Cilegon – Korupsi pengadaan barang dan jasa di Indonesia kembali terungkap. Kali ini, mantan Direktur Kurir dan Logistik PT Pos Indonesia (Persero) Siti Choiriana ditetapkan sebagai tersangka dalam kasus pengadaan barang fiktif.

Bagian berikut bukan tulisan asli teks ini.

(** A fresh list is empty and unpositioned. *)
Lemma create_spec {S A} `{!Sys S} (s : S) :
  (exists l : List A, check_list_create s = (Ret l, s) /\ lrep l spec_create) \/
  (exists s', check_list_create (A:=A) s = (Exit 2, s')).
Proof.
  unfold check_list_create.
  destruct (emalloc_cases 24 s) as [E | [s' E]].
  2: { right. exists s'. by rewrite (bind_exit _ _ _ _ _ E). }
  rewrite (bind_ret _ _ _ _ _ E).
  destruct (emalloc_cases (PTR_SIZE * LINIT) s) as [E' | [s' E']].
  2: { right. exists s'. by rewrite (bind_exit _ _ _ _ _ E'). }
  rewrite (bind_ret _ _ _ _ _ E').
  left. eexists. split; [done |]. constructor; simpl; try done.
  exists 0. done.
Qed.

(** ** Properties of the component *)

(** The operations of a client that owns a list. *)
Inductive list_op (A : Type) :=
| Op_add_front (v : A)
| Op_add_end (v : A)
| Op_front
| Op_advance.
Arguments Op_add_front {A} v. Arguments Op_add_end {A} v.
Arguments Op_front {A}. Arguments Op_advance {A}.

Definition spec_op {A} (a : alist A) (o : list_op A) : alist A :=
  match o with
  | Op_add_front v => spec_add_front v a
  | Op_add_end v => spec_add_end v a
  | Op_front => spec_front a
  | Op_advance => spec_advance a
  end.

Section Properties.
Context {S : Type} `{!Sys S} {A : Type} (p : lptr S A) `{!Cell p}.
Implicit Types (l : List A) (a : alist A) (s : S) (v : A).

Definition exec_op (o : list_op A) : M S unit :=
  match o with
  | Op_add_front v => check_list_add_front (Some p) v
  | Op_add_end v => check_list_add_end (Some p) v
  | Op_front => check_list_front p
  | Op_advance => check_list_advance (Some p)
  end.

Fixpoint exec_ops (os : list (list_op A)) : M S unit :=
  match os with [] => mret tt | o :: os => exec_op o ;; exec_ops os end.

Lemma spec_op_length a o : (length (items (spec_op a o)) <= 1 + length (items a))%nat.
Proof.
  destruct o; simpl; rewrite ?length_app; simpl; try lia.
  unfold spec_advance. by destruct (spec_at_end a); simpl; lia.
Qed.

Lemma exec_op_spec s l a o :
  look p s = Some l -> lrep l a -> Z.of_nat (length (items a)) < INT_MAX ->
  (exists l', exec_op o s = (Ret tt, put p l' s) /\ lrep l' (spec_op a o)) \/
  (exists s', exec_op o s = (Exit 2, s')).
Proof.
  intros Hl Hr Hb. destruct o; simpl.
  - by eapply add_front_spec.
  - by eapply add_end_spec.
  - left. by eapply front_spec.
  - left. by eapply advance_spec.
Qed.

(** C40: any sequence of list operations, on any well-formed list, either runs out of memory
    (the process exits with status 2) or leaves the list representing exactly what the same
    operations do to an abstract sequence with a position; in particular growth never
    loses or reorders an element and no access is out of bounds. *)
Theorem list_ops_refine os : forall s l a,
  look p s = Some l -> lrep l a ->
  Z.of_nat (length (items a)) + Z.of_nat (length os) <= INT_MAX ->
  (exists l', exec_ops os s = (Ret tt, put p l' s) /\ lrep l' (foldl spec_op a os)) \/
  (exists s', exec_ops os s = (Exit 2, s')).
Proof.
  induction os as [| o os IH]; intros s l a Hl Hr Hb; simpl.
  { left. exists l. by rewrite (put_look s l Hl). }
  simpl in Hb.
  destruct (exec_op_spec s l a o Hl Hr ltac:(lia)) as [(l1 & E & Hr1) | [s' E]].
  2: { right. exists s'. by rewrite (bind_exit _ _ _ _ _ E). }
  rewrite (bind_ret _ _ _ _ _ E).
  pose proof (spec_op_length a o).
  destruct (IH (put p l1 s) l1 (spec_op a o)) as [(l2 & E2 & Hr2) | [s' E2]]; [| done | lia | |].
  - apply look_put. eauto.
  - left. exists l2. by rewrite E2, put_put.
  - right. by exists s'.
Qed.

Lemma untouched_ret {B} (b : B) : untouched p (mret b).
Proof. intros s b' s' H. unfold mret, M_ret in H. congruence. Qed.

(** Check_list_apply calls its function once on every element, in list order, wherever
    the cursor was, and leaves the cursor past the last element. *)
Lemma check_list_apply_visits (fp : A -> M S unit) (trace : S -> list A) s l a :
  look p s = Some l -> lrep l a ->
  (forall v t, exists t', fp v t = (Ret tt, t') /\ look p t' = look p t /\
     trace t' = trace t ++ [v]) ->
  (forall l' t, trace (put p l' t) = trace t) ->
  exists s', check_list_apply (Some p) (Some fp) s = (Ret tt, s') /\
    trace s' = trace s ++ items a /\
    exists l' k, look p s' = Some l' /\ lrep l' (mkAlist (items a) k) /\
      spec_at_end (mkAlist (items a) k) = true.
Proof.
  intros Hl Hr Hfp Htr. unfold check_list_apply.
  assert (Hun : forall v, v ∈ items a -> untouched p (fp v ;; mret (@None unit))).
  { intros v _ t b t' H. destruct (Hfp v t) as (t1 & E & Hlk & _).
    rewrite (bind_ret _ _ _ _ _ E) in H. unfold mret, M_ret in H. congruence. }

  assert (Hgo : forall vs k t,
    look p t = Some (at_pos l k) ->
    exists t', run_over p l k vs (fun v => fp v ;; mret (@None unit)) t = (Ret None, t') /\
      trace t' = trace t ++ vs /\ look p t' = Some (at_pos l (k + length vs))).
  { induction vs as [| v vs IH]; intros k t Hk; simpl.
    { exists t. by rewrite app_nil_r, Nat.add_0_r. }
    destruct (Hfp v t) as (t1 & E & Hlk & Htv).
    rewrite bind_assoc, (bind_ret _ _ _ _ _ E). rewrite (bind_ret _ _ _ _ _ (mret_run _ _)).
    rewrite (bind_ret _ _ _ _ _ (modify_run _ _)).
    destruct (IH (1 + k)%nat (put p (at_pos l (1 + k)) t1)) as (t2 & E2 & H2 & H3).
    { apply look_put. rewrite Hlk, Hk. eauto. }
    exists t2. split; [exact E2 |]. rewrite H2, H3, Htr, Htv, <- app_assoc.
    split; [done |]. do 2 f_equal. lia. }
  pose proof (list_for_spec p (fun v => fp v ;; mret (@None unit)) l a s Hl Hr Hun) as Hfor.
  destruct a as [[| v vs] q]; cbn [items] in *.
  - exists s. split; [by rewrite (bind_ret _ _ _ _ _ Hfor) |]. rewrite app_nil_r.
    split; [done |]. exists l, q. split; [done |]. split; [done |].
    destruct Hr as [? ? ? ? ? ? ? ? Hp]. simpl in Hp. destruct q; [| done]. tauto.
  - destruct (Hgo (v :: vs) 0%nat (put p (at_pos l 0) s)) as (t & E & Ht & Hk).
    { apply look_put. eauto. }
    rewrite E in Hfor. exists t. split; [by rewrite (bind_ret _ _ _ _ _ Hfor) |].
    split; [by rewrite Ht, Htr |].
    exists (at_pos l (length (v :: vs))), (Some (length (v :: vs))).
    split; [done |]. split; [by eapply lrep_at_pos |].
    unfold spec_at_end. simpl. by apply bool_decide_true.
Qed.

Negara mengalami kerugian Rp 236 miliar akibat kasus ini.
Kerugian tersebut terjadi saat Siti Choiriana menjabat Executive Vice President Divisi Enterprise Service (DES) PT Telkom Indonesia pada 2017. Siti diduga terlibat dalam pengadaan barang fiktif berupa perangkat komputer untuk tiga anak perusahaan PT Telkom Indonesia, yaitu PT PiNS, PT Telstra, dan PT Infonedia.
Dikutip dari detik.com, Kepala Kejaksaan Negeri Jakarta Barat Iwan Ginting mengatakan, Siti Choiriana ditetapkan sebagai tersangka setelah penyidik menemukan bukti-bukti yang cukup. “Kerugiannya Rp 236.171.580.669,” ujar Iwan (23/9/2023).
Iwan menyebut, pengadaan barang fiktif ini terjadi karena uang pengadaan keluar tetapi perangkat komputer untuk tiga anak perusahaan PT Telkom Indonesia tersebut tidak pernah ada. “Barangnya tidak pernah ada tapi uangnya keluar,” tuturnya.
Siti Choiriana dijerat Pasal 2 Undang-Undang tentang Tindak Pidana Korupsi dan subsider Pasal 3. Kasus ini menambah daftar panjang kasus korupsi pengadaan barang dan jasa di Indonesia.